--- START ---

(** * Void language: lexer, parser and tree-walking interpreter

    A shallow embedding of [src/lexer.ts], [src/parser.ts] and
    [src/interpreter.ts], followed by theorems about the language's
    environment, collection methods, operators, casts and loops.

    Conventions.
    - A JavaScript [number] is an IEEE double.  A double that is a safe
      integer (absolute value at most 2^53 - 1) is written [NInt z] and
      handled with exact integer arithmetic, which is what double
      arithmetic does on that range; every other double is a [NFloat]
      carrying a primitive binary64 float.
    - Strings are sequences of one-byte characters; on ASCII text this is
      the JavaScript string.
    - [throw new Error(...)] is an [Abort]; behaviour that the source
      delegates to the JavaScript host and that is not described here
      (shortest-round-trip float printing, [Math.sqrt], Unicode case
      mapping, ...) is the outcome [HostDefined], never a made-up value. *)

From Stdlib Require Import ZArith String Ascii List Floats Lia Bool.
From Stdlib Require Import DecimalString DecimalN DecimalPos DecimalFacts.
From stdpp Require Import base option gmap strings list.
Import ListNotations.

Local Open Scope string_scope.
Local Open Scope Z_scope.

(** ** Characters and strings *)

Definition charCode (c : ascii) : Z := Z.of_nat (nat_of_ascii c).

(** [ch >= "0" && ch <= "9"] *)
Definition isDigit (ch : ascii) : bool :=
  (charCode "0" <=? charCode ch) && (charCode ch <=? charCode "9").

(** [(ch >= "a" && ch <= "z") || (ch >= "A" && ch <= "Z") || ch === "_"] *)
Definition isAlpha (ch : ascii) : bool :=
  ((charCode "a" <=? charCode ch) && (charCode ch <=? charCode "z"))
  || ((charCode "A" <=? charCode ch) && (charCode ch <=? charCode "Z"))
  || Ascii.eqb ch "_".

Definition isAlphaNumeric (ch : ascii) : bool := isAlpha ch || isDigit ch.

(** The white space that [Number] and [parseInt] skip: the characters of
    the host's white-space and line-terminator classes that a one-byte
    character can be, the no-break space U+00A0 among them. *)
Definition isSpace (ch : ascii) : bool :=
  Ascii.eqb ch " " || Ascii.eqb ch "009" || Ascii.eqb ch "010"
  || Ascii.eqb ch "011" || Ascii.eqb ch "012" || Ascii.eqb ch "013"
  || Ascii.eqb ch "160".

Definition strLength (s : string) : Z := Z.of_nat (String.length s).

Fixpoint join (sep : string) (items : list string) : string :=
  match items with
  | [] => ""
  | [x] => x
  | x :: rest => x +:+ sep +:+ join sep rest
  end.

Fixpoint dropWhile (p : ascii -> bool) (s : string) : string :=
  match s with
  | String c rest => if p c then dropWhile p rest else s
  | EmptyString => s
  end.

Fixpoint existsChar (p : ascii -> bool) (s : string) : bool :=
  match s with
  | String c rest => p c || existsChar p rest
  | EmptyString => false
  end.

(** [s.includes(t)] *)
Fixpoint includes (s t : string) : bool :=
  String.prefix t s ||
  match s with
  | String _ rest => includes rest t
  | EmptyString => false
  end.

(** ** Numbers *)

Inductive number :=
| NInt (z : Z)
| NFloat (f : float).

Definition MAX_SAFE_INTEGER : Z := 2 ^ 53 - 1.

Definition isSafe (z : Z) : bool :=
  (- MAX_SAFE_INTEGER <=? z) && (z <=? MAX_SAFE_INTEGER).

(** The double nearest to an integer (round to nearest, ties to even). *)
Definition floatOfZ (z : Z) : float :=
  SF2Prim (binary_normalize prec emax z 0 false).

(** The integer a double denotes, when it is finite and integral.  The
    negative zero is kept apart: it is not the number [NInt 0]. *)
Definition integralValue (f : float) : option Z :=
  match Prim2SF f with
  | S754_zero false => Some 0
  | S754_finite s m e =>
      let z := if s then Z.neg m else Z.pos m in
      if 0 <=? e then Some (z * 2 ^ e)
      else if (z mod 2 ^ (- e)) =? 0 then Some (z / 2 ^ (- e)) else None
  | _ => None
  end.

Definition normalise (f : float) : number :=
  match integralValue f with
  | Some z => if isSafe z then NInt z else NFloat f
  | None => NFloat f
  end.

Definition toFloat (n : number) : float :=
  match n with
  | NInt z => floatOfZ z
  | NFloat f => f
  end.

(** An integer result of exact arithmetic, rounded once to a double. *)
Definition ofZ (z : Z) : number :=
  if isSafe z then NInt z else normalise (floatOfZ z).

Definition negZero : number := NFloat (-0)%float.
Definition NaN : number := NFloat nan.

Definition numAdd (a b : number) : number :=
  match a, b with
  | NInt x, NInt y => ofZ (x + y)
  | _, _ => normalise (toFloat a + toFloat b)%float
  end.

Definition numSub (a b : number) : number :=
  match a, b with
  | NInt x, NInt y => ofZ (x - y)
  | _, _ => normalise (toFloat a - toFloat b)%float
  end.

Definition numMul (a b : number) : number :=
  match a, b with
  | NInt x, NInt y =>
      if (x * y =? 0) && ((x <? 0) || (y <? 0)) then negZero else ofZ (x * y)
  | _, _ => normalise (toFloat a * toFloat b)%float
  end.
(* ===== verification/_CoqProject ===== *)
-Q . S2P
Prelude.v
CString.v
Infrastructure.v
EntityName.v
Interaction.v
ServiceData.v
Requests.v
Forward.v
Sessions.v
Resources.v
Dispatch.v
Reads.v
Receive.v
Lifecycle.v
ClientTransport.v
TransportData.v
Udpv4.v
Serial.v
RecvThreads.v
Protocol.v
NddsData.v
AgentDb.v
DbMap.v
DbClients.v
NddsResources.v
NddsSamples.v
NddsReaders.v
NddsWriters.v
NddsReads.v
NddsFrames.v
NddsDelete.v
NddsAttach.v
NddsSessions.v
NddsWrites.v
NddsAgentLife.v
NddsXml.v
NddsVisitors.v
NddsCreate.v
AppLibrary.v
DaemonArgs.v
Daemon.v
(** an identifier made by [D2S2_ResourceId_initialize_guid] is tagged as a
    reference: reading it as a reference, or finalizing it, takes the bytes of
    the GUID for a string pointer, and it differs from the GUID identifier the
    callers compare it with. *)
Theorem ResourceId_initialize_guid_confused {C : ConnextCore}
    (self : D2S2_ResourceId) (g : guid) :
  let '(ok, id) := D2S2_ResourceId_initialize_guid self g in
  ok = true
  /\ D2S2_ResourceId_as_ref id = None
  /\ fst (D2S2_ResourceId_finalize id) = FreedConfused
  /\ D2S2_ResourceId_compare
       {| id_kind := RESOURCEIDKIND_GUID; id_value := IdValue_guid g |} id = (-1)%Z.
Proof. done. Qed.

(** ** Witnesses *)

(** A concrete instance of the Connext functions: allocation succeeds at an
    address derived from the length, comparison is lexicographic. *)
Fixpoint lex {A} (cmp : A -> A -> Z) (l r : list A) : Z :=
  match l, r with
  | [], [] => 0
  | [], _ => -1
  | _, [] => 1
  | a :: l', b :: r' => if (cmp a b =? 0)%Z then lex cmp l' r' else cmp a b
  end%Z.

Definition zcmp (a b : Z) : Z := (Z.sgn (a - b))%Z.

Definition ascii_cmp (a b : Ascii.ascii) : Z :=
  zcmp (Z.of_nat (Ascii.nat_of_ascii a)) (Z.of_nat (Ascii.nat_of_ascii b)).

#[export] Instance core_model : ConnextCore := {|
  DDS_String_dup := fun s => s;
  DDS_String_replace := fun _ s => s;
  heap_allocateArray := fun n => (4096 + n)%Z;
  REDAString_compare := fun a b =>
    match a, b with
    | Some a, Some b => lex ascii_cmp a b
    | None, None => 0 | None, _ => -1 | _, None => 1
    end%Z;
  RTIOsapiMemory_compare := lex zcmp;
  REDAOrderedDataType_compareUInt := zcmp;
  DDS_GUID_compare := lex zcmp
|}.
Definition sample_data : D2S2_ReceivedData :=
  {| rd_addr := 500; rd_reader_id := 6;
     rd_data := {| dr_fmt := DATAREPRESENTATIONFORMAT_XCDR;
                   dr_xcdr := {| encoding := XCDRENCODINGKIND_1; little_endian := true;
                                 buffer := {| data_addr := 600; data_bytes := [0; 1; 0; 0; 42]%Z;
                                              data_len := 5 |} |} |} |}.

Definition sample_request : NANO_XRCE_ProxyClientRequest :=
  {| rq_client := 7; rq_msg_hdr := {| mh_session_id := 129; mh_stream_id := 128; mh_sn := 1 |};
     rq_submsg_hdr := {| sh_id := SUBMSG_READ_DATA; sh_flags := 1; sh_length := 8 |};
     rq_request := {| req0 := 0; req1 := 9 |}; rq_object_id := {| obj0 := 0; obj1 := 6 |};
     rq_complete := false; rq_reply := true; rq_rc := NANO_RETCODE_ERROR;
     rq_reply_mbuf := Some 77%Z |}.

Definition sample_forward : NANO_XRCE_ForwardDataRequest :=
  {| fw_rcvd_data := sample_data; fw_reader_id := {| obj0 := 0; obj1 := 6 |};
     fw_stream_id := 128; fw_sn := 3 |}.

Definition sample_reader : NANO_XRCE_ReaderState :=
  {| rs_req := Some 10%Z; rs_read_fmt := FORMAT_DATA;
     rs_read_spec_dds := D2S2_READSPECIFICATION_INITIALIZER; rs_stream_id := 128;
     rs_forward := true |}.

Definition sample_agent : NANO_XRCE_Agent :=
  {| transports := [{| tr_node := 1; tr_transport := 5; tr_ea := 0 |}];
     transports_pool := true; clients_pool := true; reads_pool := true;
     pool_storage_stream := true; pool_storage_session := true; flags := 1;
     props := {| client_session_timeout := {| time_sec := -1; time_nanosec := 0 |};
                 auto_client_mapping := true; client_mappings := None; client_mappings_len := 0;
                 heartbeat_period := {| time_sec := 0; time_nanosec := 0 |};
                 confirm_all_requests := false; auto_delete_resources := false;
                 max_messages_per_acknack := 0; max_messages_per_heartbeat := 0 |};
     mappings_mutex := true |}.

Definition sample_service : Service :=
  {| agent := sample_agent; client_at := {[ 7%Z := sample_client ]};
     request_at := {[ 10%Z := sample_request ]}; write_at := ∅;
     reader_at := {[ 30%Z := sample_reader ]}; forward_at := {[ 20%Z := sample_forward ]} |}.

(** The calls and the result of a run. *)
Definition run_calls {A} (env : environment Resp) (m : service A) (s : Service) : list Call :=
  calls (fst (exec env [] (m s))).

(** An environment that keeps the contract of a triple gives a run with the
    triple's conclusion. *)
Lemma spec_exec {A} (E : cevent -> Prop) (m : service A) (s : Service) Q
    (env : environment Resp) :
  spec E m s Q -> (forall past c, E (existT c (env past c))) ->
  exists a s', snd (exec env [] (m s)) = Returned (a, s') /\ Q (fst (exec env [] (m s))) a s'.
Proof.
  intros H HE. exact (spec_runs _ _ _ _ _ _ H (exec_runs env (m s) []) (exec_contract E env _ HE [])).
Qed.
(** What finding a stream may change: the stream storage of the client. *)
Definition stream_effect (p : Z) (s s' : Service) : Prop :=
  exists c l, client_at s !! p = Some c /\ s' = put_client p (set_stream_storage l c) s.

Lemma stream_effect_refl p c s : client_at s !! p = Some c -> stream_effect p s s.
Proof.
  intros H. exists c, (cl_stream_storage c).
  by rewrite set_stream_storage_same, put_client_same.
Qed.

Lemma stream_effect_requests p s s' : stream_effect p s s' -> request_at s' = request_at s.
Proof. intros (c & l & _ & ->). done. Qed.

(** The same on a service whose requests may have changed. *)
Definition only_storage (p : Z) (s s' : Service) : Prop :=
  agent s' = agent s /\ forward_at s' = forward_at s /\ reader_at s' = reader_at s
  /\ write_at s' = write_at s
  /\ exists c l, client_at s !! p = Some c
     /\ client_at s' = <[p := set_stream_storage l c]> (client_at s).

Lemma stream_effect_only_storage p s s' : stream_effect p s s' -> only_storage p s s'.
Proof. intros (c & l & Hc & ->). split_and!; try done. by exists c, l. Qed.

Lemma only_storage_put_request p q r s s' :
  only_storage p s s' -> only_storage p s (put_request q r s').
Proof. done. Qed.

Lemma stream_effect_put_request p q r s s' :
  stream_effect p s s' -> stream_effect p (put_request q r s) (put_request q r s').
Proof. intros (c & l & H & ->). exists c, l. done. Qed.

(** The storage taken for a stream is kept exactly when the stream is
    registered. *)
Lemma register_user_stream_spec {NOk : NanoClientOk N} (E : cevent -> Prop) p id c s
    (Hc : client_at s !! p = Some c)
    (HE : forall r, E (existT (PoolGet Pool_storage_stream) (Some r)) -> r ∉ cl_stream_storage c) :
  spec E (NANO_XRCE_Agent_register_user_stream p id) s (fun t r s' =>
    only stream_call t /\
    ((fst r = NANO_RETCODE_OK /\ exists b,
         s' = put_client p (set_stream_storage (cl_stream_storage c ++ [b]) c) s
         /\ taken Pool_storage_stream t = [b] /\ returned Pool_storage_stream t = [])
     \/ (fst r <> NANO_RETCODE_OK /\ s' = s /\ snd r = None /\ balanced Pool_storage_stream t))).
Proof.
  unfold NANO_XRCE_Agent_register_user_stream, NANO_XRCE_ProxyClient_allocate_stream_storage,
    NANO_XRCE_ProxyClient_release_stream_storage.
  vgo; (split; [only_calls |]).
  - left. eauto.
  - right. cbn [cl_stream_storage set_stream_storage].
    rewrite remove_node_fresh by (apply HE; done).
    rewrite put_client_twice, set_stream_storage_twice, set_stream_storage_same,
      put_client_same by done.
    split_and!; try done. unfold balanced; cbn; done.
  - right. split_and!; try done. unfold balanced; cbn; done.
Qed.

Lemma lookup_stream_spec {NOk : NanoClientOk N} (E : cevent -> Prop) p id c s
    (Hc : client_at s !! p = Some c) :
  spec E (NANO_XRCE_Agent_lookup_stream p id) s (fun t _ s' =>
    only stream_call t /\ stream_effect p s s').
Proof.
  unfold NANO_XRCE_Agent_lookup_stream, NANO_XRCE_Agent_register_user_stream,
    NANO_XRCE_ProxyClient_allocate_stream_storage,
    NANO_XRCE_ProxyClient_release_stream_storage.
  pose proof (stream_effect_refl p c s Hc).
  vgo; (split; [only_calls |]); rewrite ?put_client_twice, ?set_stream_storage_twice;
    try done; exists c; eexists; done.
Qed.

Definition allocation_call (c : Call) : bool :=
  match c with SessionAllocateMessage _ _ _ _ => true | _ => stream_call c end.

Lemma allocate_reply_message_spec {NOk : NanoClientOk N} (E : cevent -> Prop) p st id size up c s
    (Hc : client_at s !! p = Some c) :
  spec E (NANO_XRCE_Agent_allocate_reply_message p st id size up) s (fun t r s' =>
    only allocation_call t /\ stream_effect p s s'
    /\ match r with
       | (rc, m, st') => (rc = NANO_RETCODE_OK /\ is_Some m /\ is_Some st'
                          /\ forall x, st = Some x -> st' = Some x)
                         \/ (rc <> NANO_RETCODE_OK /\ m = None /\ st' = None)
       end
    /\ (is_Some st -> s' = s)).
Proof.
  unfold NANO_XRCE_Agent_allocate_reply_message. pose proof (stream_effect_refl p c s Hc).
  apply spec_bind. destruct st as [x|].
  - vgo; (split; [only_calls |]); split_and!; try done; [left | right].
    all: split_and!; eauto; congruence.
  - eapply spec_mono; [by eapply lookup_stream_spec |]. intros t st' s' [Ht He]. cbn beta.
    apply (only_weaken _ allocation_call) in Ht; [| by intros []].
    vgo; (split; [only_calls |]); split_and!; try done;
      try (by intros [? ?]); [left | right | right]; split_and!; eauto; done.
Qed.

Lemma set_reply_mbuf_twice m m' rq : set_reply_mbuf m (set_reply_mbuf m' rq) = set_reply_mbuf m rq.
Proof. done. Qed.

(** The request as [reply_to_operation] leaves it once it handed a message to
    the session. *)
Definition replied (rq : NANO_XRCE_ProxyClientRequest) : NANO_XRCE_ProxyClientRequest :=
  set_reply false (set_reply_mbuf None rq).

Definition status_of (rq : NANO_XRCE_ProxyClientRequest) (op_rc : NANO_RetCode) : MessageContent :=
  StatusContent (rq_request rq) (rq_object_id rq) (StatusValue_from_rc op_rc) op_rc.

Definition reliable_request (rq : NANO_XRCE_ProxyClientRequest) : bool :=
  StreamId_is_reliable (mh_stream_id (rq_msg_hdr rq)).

--- END ---

If a line of the data above contains "toFloat", copy it out.

REPLY TO THE TASK:
Definition toFloat (n : number) : float :=
  | _, _ => normalise (toFloat a + toFloat b)%float
  | _, _ => normalise (toFloat a - toFloat b)%float
  | _, _ => normalise (toFloat a * toFloat b)%float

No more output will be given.